Task material START

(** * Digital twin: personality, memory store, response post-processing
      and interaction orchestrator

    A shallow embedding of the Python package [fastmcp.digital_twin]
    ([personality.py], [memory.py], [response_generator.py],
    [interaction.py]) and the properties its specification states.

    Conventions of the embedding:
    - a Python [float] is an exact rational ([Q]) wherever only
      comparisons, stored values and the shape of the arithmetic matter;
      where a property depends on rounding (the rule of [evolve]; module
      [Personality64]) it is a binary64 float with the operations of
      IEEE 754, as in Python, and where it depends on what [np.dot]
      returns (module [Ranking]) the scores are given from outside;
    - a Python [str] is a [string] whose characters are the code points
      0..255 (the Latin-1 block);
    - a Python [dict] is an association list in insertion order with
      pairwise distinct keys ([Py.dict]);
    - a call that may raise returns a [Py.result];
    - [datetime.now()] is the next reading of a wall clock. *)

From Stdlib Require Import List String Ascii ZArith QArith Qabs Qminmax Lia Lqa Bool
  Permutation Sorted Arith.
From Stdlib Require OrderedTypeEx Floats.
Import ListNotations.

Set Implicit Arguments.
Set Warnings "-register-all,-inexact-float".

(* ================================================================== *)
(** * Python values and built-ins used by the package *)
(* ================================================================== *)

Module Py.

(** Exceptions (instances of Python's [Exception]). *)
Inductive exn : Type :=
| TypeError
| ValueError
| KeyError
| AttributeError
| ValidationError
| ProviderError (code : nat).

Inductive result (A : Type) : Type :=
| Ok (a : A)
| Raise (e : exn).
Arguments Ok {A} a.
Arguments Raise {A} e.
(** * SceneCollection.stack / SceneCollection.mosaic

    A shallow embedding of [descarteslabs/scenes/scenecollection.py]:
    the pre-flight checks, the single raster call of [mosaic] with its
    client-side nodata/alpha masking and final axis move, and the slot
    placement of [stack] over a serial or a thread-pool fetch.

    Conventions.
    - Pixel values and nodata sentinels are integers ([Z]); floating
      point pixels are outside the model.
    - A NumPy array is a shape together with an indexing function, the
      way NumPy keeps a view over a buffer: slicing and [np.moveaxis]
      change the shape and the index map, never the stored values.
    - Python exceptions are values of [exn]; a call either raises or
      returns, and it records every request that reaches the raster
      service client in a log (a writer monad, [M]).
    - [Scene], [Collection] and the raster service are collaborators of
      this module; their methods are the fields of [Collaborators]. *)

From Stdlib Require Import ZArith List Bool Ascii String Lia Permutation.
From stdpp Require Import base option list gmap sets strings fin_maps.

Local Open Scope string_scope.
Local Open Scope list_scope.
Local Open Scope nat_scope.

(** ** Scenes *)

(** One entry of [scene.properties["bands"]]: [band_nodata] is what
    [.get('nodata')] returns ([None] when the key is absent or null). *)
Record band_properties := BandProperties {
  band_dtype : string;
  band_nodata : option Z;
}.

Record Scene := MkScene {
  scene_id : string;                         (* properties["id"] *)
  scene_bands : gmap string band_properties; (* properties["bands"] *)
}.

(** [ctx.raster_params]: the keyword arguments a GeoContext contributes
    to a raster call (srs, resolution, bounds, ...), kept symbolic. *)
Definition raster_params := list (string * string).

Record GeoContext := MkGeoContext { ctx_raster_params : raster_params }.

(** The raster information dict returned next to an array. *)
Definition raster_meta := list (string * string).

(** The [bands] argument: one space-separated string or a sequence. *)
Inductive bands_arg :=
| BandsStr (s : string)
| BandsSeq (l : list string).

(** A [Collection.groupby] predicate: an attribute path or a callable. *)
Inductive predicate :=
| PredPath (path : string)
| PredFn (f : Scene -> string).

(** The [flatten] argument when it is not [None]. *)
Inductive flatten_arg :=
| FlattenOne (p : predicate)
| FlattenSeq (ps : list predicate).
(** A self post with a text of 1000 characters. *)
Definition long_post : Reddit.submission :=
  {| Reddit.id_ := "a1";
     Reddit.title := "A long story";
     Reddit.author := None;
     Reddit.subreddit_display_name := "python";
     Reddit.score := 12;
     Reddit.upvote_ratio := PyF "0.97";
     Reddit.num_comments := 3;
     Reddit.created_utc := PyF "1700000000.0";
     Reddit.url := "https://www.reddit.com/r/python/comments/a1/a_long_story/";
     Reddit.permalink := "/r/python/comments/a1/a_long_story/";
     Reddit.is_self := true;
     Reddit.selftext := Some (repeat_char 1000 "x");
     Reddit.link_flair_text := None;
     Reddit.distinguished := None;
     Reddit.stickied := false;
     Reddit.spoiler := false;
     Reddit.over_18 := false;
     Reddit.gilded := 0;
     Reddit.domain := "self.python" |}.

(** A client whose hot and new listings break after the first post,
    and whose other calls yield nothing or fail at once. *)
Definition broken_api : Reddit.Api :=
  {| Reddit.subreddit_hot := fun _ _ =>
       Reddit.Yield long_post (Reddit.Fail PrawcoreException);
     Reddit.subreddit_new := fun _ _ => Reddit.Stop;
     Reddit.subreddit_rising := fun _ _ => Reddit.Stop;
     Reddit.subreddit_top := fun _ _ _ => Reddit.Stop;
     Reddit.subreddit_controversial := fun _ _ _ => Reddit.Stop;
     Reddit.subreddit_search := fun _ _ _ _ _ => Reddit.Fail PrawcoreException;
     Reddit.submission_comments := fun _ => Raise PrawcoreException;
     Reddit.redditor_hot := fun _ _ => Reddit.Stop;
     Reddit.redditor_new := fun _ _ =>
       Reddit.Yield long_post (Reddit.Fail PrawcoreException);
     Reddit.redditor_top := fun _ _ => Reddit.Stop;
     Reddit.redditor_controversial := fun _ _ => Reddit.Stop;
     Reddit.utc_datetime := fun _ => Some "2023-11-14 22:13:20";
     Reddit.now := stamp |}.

Task material END

__Task objective__. In the entries above, find lines with "when" and copy each.

__Task solution__.
    [.get('nodata')] returns ([None] when the key is absent or null). *)
(** The [flatten] argument when it is not [None]. *)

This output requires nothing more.